Today’s highly volatile business and macroeconomic environment makes the portfolio value be correspondingly volatile and the analysis of its potential value change in different macroeconomic of great value for the institution. Credit Precisor Risk-Based Loan Pricing provides a scenario simulation engine to evaluate the impact of business and macroeconomic circumstances into the loan portfolio value. Risk-based loan pricing inputs (PDs, LGDs, IR, Forex, Rating transitions, Opex, cost of capital, etc.) are modified according to the scenario evaluated and each loan profitability and risk-based loan pricing metrics (RAROC, EVA, ROA, etc.) revaluated for each loan and for the portfolio as a whole. This permits understanding in advance how a scenario may impact the portfolio performance providing a valuable input for an proactive portfolio management.

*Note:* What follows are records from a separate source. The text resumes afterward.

(* ===== verification/OfflineFacts.v ===== *)
(** * Correctness of the offline queues

    Capacity, eviction and delivery order of the in-memory queues, and the recovery of the
    queues from the store after a restart. *)
From S2P Require Import Prelude Storage Offline.
Import Storage Offline.

Section Memory.
Context {db : Type} `{Store db} `{MessageJSON}.
Notation OfflineStore := (OfflineStore db).
Implicit Types s : OfflineStore.

(** ** What the mirror of the queues leaves alone *)

Definition same_config s s' : Prop :=
  maxPerClient s' = maxPerClient s ∧ defaultTTL s' = defaultTTL s ∧ tierConfig s' = tierConfig s.

Lemma persistMessage_mem c s m :
  queues (persistMessage c s m) = queues s ∧ same_config s (persistMessage c s m).
Proof. unfold persistMessage. repeat case_match; done. Qed.

Lemma persist_loop_mem c q : ∀ s,
  queues (foldl (persistMessage c) s q) = queues s ∧ same_config s (foldl (persistMessage c) s q).
Proof.
  induction q as [|m q IH]; intros s; [done|]. cbn [foldl].
  destruct (IH (persistMessage c s m)) as [-> ?]. destruct (persistMessage_mem c s m) as [-> ?].
  unfold same_config in *. split; [done|]. split_and!; naive_solver congruence.
Qed.

Lemma clearPebbleMessages_mem s c :
  queues (clearPebbleMessages s c) = queues s ∧ same_config s (clearPebbleMessages s c).
Proof.
  unfold clearPebbleMessages. destruct (store s) as [d|]; [|done].
  match goal with |- context [foldl _ ?s0 ?q] => pose proof (persist_loop_mem c q s0) as Hl end.
  case_decide; [|exact Hl]. case_match; exact Hl.
Qed.

Lemma clear_queues s c : queues (clearPebbleMessages s c) = queues s.
Proof. apply clearPebbleMessages_mem. Qed.

Lemma RemoveAll_mem s c : queues (RemoveAll s c) = delete c (queues s) ∧ same_config s (RemoveAll s c).
Proof. unfold RemoveAll, removeAllPebble. cbn. by case_match. Qed.
(* ===== verification/Broker.v ===== *)
(** * The broker and its connections

    Model of [internal/broker/broker.go] and [client.go]: the broker's shared state, one record
    per connection, and every handler.  A handler runs as one step on the whole state, in the
    [res] monad: [Panic] is a Go panic (which takes the process down).  In the code the handlers of
    different connections overlap and only the single stores are locked: what an overlap can do is
    not in these definitions but, where it matters, in the step models of [BrokerFacts] and [Isolation].  Closing a connection is
    two steps, as in the code, where [close] waits for the write loop between them.  What the
    broker reaches through Go interfaces (authentication, rate limiting, interceptors) or through
    the cluster is the parameter [Env]. *)
From S2P Require Import Prelude Frame Props Packets Topic Storage Subscriptions Delivery Offline Sessions Retain Wills Interceptors.
Import Frame Packets TopicMatcher.

Module Broker.

(** ** What the broker is given *)

(** An interceptor chain with its state [S]: a hook rejects ([false], [None]) or lets the event pass,
    changed or not. The end of a connection only starts goroutines, each of which changes the state
    when it runs. *)
Record InterceptorChain (S : Type) := mkChain {
  OnConnect : S → Interceptors.ConnectEvent → bool * S;
  OnPublish : S → Interceptors.PublishEvent → option Interceptors.PublishEvent * S;
  OnSubscribe : S → Interceptors.SubscribeEvent → option Interceptors.SubscribeEvent * S;
  OnUnsubscribe : S → Interceptors.UnsubscribeEvent → option Interceptors.UnsubscribeEvent * S;
  OnDelivery : S → Interceptors.DeliveryEvent → option Interceptors.DeliveryEvent * S;
  OnDisconnect : Interceptors.DisconnectEvent → list (S → S)
}.
Arguments mkChain {S}.
Arguments OnConnect {S}.
Arguments OnPublish {S}.
Arguments OnSubscribe {S}.
Arguments OnUnsubscribe {S}.
Arguments OnDelivery {S}.
Arguments OnDisconnect {S}.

Credit Precisor Risk-Based Loan Pricing provides a highly flexible environment to create a customized credit debtor rating/scoring and loan data template process (input). It permits the creation of any type of questionnaire and analysis:

  • Predefined proprietary rating models (optional)
  • Any type of client: individuals, micro-companies, SMEs, corporates, financial institutions and more
  • Any industry: agriculture, services, manufacturing, Real Estate developers, and others
  • Rating dimensions: qualitative, financial, other numerical data and more
  • Spreading tool for financials and others
  • Non financials considerations: environmental, social, industrial and economic development questionnaires
  • Warning signals and overides
  • Risk analytics: calculation of Probabilities of Default term profile
  • Strategy: rating process can be defined for efficiency lending or to deep analysis with strong governance and anything else in between
  • Loan instruction documents storage and management: financial statements, property titles, identification, others, as defined by user

Credit Precisor Risk-Based Loan Pricing permits to simulate of the institution portfolio and recalculate the credit worthiness of each facility under multiple scenarios:

  • Definition of macroeconomic or business scenarios: based on the rating model inputs, it will be possible to define multiple scenarios and re-rate each loan of the portfolio under such scenario to easily analyse the impact of the scenario. The definition of the new scenarios will be done by defining flexible rules to transform original rating inputs into the new rating inputs
  • Revaluation of the portfolio under the new scenarios: all portfolio assets will be revaluated under multiple defined in an automatic manner and be available for the analysis
  • Strong analytics the impact in the portfolio health of the different scenarios will be easily analysed permitting a deeper understanding of portfolio for the purposes of informed management actions
  • Reporting: Credit Precisor Risk-Based Loan Pricing robust reporting features will be available for the analysis and report generation of the portfolio simulation engine

In current competitive markets, operational cost impacts profitability and loan pricing competitiveness. These circumstances make essential an accurate and updated estimation of operational cost for a precise risk-based loan pricing. Credit Precisor Risk-Based Loan Pricing can flexibly recalculate and recalibrate operational costs to permit a more accurate risk-based loan pricing and profitability analysis. This is particularly useful for efficiency lending.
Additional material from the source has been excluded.